The term “leadership” has been thrown around quite a bit in the last few months, and it’s had me thinking about what that truly means.
There are, of course, different styles of leadership, but the main idea is that a leader is someone who sets a goal and can then inspire others to work toward that goal.
Warren Bennis, considered a pioneer in leadership research, has been quoted as saying “Leadership is the capacity to translate vision into reality.”
But it’s more than that. Leadership also means, in the midst of inspiring others to reach your goal, you also find ways to bring out the best in them and the situation. You encourage teamwork, standing alongside your group. You provide a good example for those watching. You put aside the personal differences and set your sights on determining what is the best for the whole group and not the individual.

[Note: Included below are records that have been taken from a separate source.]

(** X6. With a usable credential and a provider that answers with an
    empty list of choices, every operation raises the [IndexError] of
    indexing that list, and its endpoint answers with status 500 and
    the text of the [IndexError]. *)
Theorem empty_choices_raise_index_error (env : Environment) :
  ~ credential_missing env ->
  no_choices env ->
  let msg := u "list index out of range" in
  (forall req,
      outcome_of (run_vision_analysis req env) = Raise (IndexError msg)
      /\ outcome_of (vision_endpoint req env) = Raise (HTTPException 500 msg))
  /\ (forall req,
      outcome_of (run_collusion_check isprintable req env) = Raise (IndexError msg)
      /\ outcome_of (collusion_endpoint isprintable req env)
         = Raise (HTTPException 500 msg))
  /\ (forall req,
      outcome_of (generate_health_narrative float req env) = Raise (IndexError msg)
      /\ outcome_of (health_narrative_endpoint float req env)
         = Raise (HTTPException 500 msg))
  /\ (forall req,
      outcome_of (generate_investor_signal float float_repr req env)
      = Raise (IndexError msg)
      /\ outcome_of (investor_signal_endpoint float float_repr req env)
         = Raise (HTTPException 500 msg)).
Proof.
  intros Hc Hf msg. destruct (get_client_usable env Hc) as (key & _ & Hg).
  assert (Hv : forall req,
             outcome_of (run_vision_analysis req env) = Raise (IndexError msg)).
  { intros req. unfold run_vision_analysis. cbv zeta.
    apply (round_trip_no_choice env key _ _ _ _ Hg Hf). }
  assert (Hcol : forall req,
             outcome_of (run_collusion_check isprintable req env)
             = Raise (IndexError msg)).
  { intros req. destruct (collusion_run isprintable req env) as (prompt & _ & Hr).
    rewrite Hr. apply (round_trip_no_choice env key _ _ _ _ Hg Hf). }
  assert (Hn : forall req,
             outcome_of (generate_health_narrative float req env)
             = Raise (IndexError msg)).
  { intros req. unfold generate_health_narrative. cbv zeta.
    apply (round_trip_no_choice env key _ _ _ _ Hg Hf). }
  assert (Hi : forall req,
             outcome_of (generate_investor_signal float float_repr req env)
             = Raise (IndexError msg)).
  { intros req. unfold generate_investor_signal. cbv zeta.
    apply (round_trip_no_choice env key _ _ _ _ Hg Hf). }
  split; [|split; [|split]]; intros req.
  - split; [exact (Hv req)|].
    unfold vision_endpoint.
    apply (endpoint_raises_detail _ _ _ env (IndexError msg) msg (Hv req)).
    reflexivity.
  - split; [exact (Hcol req)|].
    unfold collusion_endpoint.
    apply (endpoint_raises_detail _ _ _ env (IndexError msg) msg (Hcol req)).
    reflexivity.
  - split; [exact (Hn req)|].
    unfold health_narrative_endpoint.
    apply (endpoint_raises_detail _ _ _ env (IndexError msg) msg (Hn req)).
    reflexivity.
  - split; [exact (Hi req)|].
    unfold investor_signal_endpoint.
    apply (endpoint_raises_detail _ _ _ env (IndexError msg) msg (Hi req)).
    reflexivity.
Qed.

Leadership is not about ego. It is not about creating a legacy or getting credit. It is not about proving someone else wrong and proving you are right. It’s not about turning one group against another.
Leaders are humble. They understand not everything is going to go their way; that sometimes they are going to have to take that “L.” When that happens, they reflect, see how they could have handled things differently, learn, and get back up to try again.
You don’t become a leader by being elected to an office or by being appointed (or hired) to a position of public trust. You may even have years of experience in certain types of roles, but that doesn’t make you a leader. It doesn’t happen by taking a class or going through a program.
There are a multitude of projects being discussed in our community right now. All of them, in the minds of those involved, are for the betterment of the community as a way to build the future. Some of those projects aren’t going to happen.
Of those that do, it will because a team came together, inspired to bring hope and opportunity. The leaders involved in those projects are doing it for the benefit of others. It’s not about getting credit. It’s not about getting your name written in some book or engraved on a plaque. In 30 or 40 years, most people living in our area aren’t going to know who was involved in bringing a business to the Ohio Valley. They aren’t going to know who helped to develop a new municipal facility.
Their focus will be on whether there are jobs here, whether their public services (water, sewer, fire, police, etc.) are being provided and whether they can build a life here for their own future.
There are leaders in our community and there are people who should be but aren’t. It is time for all of them to consider what they are doing and whether it really is for the best of this community.